-- What you are asked to do --
Read the data below line by line and copy each one with "update" in it.

-- Extracted data entries --
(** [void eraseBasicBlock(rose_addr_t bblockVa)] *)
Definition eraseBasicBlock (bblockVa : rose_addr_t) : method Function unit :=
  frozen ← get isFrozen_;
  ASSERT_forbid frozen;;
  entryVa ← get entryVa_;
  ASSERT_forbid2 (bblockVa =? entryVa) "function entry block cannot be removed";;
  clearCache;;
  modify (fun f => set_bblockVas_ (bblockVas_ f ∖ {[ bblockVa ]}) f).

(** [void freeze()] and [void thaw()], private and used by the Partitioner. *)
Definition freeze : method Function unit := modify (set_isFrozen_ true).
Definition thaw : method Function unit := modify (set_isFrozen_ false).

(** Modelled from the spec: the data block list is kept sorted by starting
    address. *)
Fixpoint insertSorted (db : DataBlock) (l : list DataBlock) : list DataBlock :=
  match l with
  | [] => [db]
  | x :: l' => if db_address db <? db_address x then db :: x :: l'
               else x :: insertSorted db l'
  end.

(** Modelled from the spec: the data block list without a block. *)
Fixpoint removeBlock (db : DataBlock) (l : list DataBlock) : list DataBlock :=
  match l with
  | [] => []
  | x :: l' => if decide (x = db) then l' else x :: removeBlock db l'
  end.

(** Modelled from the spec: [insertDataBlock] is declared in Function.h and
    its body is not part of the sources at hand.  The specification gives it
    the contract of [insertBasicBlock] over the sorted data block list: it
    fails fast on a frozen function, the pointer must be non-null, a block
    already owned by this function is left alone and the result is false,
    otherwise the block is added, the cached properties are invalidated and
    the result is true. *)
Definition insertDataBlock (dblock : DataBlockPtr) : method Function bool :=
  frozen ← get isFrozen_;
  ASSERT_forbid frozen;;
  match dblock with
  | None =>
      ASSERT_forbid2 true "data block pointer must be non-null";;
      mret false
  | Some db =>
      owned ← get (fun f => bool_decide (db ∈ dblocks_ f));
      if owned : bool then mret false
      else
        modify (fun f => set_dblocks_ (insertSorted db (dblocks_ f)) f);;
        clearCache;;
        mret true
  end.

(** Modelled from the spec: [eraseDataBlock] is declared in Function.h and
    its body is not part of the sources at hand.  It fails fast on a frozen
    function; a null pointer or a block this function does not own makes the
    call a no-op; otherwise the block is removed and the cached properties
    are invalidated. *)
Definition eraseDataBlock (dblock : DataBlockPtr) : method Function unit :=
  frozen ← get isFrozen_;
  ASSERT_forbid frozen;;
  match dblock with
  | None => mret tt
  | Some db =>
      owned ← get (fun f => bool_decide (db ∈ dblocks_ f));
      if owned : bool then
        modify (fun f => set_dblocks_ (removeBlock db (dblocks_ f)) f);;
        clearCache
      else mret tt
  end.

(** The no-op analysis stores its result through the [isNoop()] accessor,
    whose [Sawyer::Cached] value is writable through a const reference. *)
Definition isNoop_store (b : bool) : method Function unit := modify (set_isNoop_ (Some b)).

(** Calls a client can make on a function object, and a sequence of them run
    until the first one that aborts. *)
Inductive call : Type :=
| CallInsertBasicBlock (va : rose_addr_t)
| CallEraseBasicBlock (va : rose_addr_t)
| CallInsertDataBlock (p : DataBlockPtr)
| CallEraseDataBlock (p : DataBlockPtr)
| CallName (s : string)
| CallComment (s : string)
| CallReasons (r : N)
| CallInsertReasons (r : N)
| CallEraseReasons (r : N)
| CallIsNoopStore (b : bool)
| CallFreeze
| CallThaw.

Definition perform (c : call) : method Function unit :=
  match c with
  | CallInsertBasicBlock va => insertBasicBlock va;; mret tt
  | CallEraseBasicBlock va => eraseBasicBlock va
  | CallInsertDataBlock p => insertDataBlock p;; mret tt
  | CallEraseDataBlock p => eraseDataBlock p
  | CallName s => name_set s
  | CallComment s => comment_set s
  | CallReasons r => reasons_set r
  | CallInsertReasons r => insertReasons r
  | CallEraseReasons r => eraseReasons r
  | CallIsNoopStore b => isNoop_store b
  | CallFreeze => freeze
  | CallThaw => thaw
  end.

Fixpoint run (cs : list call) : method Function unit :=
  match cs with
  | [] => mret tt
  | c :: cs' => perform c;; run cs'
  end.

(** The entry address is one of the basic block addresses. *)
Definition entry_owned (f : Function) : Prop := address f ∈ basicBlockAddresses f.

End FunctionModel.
...
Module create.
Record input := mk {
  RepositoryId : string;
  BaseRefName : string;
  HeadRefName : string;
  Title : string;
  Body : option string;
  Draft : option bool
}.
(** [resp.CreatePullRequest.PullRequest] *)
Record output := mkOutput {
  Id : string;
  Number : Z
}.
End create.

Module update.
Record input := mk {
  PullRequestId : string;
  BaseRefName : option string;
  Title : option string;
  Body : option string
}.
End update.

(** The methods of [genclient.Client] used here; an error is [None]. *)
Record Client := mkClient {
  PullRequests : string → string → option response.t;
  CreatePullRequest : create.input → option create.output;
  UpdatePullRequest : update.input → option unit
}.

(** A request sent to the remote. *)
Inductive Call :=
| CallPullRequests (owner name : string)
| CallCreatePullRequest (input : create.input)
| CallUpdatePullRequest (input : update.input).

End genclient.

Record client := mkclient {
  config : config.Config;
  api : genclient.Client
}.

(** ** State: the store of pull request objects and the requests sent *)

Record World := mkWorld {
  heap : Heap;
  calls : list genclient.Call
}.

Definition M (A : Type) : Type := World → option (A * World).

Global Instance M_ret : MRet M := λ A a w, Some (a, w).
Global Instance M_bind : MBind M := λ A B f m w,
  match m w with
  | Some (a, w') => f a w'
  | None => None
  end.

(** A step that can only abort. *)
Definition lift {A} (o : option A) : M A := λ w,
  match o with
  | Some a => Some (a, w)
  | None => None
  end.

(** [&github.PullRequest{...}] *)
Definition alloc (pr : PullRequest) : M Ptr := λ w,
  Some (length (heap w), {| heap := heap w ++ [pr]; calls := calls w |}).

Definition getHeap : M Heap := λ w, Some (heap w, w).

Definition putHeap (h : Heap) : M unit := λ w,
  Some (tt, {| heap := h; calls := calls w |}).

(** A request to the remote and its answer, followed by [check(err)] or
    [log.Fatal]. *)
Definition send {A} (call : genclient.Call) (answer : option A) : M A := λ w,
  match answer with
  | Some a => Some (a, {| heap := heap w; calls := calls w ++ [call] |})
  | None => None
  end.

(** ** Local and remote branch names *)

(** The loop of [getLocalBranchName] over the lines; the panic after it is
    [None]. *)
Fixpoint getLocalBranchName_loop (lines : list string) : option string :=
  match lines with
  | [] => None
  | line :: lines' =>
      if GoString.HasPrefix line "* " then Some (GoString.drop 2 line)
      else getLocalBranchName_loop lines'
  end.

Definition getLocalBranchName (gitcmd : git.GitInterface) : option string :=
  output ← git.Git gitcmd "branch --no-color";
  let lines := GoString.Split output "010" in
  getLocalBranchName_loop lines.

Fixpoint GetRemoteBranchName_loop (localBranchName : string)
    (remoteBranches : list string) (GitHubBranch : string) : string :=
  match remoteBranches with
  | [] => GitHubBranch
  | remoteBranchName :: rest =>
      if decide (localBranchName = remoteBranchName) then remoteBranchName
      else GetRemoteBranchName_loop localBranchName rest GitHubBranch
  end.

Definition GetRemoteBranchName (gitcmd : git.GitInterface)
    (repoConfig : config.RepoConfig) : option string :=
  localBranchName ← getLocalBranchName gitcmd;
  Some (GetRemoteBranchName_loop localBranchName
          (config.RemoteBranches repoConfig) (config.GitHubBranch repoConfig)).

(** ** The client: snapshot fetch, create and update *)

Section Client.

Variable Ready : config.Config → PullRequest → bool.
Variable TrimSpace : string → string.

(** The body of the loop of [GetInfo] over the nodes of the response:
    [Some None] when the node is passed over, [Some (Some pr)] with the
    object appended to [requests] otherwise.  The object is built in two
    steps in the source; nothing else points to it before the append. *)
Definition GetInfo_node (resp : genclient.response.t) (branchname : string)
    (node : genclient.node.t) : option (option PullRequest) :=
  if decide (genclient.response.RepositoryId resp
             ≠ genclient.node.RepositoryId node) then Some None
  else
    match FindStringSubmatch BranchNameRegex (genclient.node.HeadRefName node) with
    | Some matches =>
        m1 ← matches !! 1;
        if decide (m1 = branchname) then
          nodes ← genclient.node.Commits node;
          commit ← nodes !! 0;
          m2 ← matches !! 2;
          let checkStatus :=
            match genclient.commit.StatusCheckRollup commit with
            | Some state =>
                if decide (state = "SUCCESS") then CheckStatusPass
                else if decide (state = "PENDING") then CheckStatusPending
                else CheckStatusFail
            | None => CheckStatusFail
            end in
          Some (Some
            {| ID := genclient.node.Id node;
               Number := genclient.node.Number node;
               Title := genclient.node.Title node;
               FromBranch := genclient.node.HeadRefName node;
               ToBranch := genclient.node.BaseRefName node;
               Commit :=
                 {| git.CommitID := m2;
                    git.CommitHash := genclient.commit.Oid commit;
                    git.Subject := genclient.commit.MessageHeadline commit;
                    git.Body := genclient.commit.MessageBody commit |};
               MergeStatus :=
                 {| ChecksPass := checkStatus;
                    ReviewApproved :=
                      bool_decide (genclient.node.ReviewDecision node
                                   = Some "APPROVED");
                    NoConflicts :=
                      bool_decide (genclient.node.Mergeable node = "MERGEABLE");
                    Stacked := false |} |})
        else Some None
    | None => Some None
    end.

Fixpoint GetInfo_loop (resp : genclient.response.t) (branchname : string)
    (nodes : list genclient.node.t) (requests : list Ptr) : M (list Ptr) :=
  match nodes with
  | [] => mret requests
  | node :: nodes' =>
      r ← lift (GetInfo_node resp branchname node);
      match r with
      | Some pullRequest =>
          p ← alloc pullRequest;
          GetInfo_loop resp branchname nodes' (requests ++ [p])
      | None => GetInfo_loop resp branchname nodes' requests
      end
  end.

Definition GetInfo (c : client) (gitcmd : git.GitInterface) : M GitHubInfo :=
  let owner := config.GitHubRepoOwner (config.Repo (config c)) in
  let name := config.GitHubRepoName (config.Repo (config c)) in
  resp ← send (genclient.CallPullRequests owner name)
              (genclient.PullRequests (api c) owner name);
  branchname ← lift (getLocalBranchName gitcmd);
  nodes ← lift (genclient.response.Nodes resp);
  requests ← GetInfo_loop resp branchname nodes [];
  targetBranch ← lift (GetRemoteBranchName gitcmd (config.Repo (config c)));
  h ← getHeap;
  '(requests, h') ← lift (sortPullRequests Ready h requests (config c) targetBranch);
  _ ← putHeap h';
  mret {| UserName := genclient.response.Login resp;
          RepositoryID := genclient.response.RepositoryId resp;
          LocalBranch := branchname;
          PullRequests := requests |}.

-- Solved problem --
Module update.
End update.
  UpdatePullRequest : update.input → option unit
| CallUpdatePullRequest (input : update.input).
(** ** The client: snapshot fetch, create and update *)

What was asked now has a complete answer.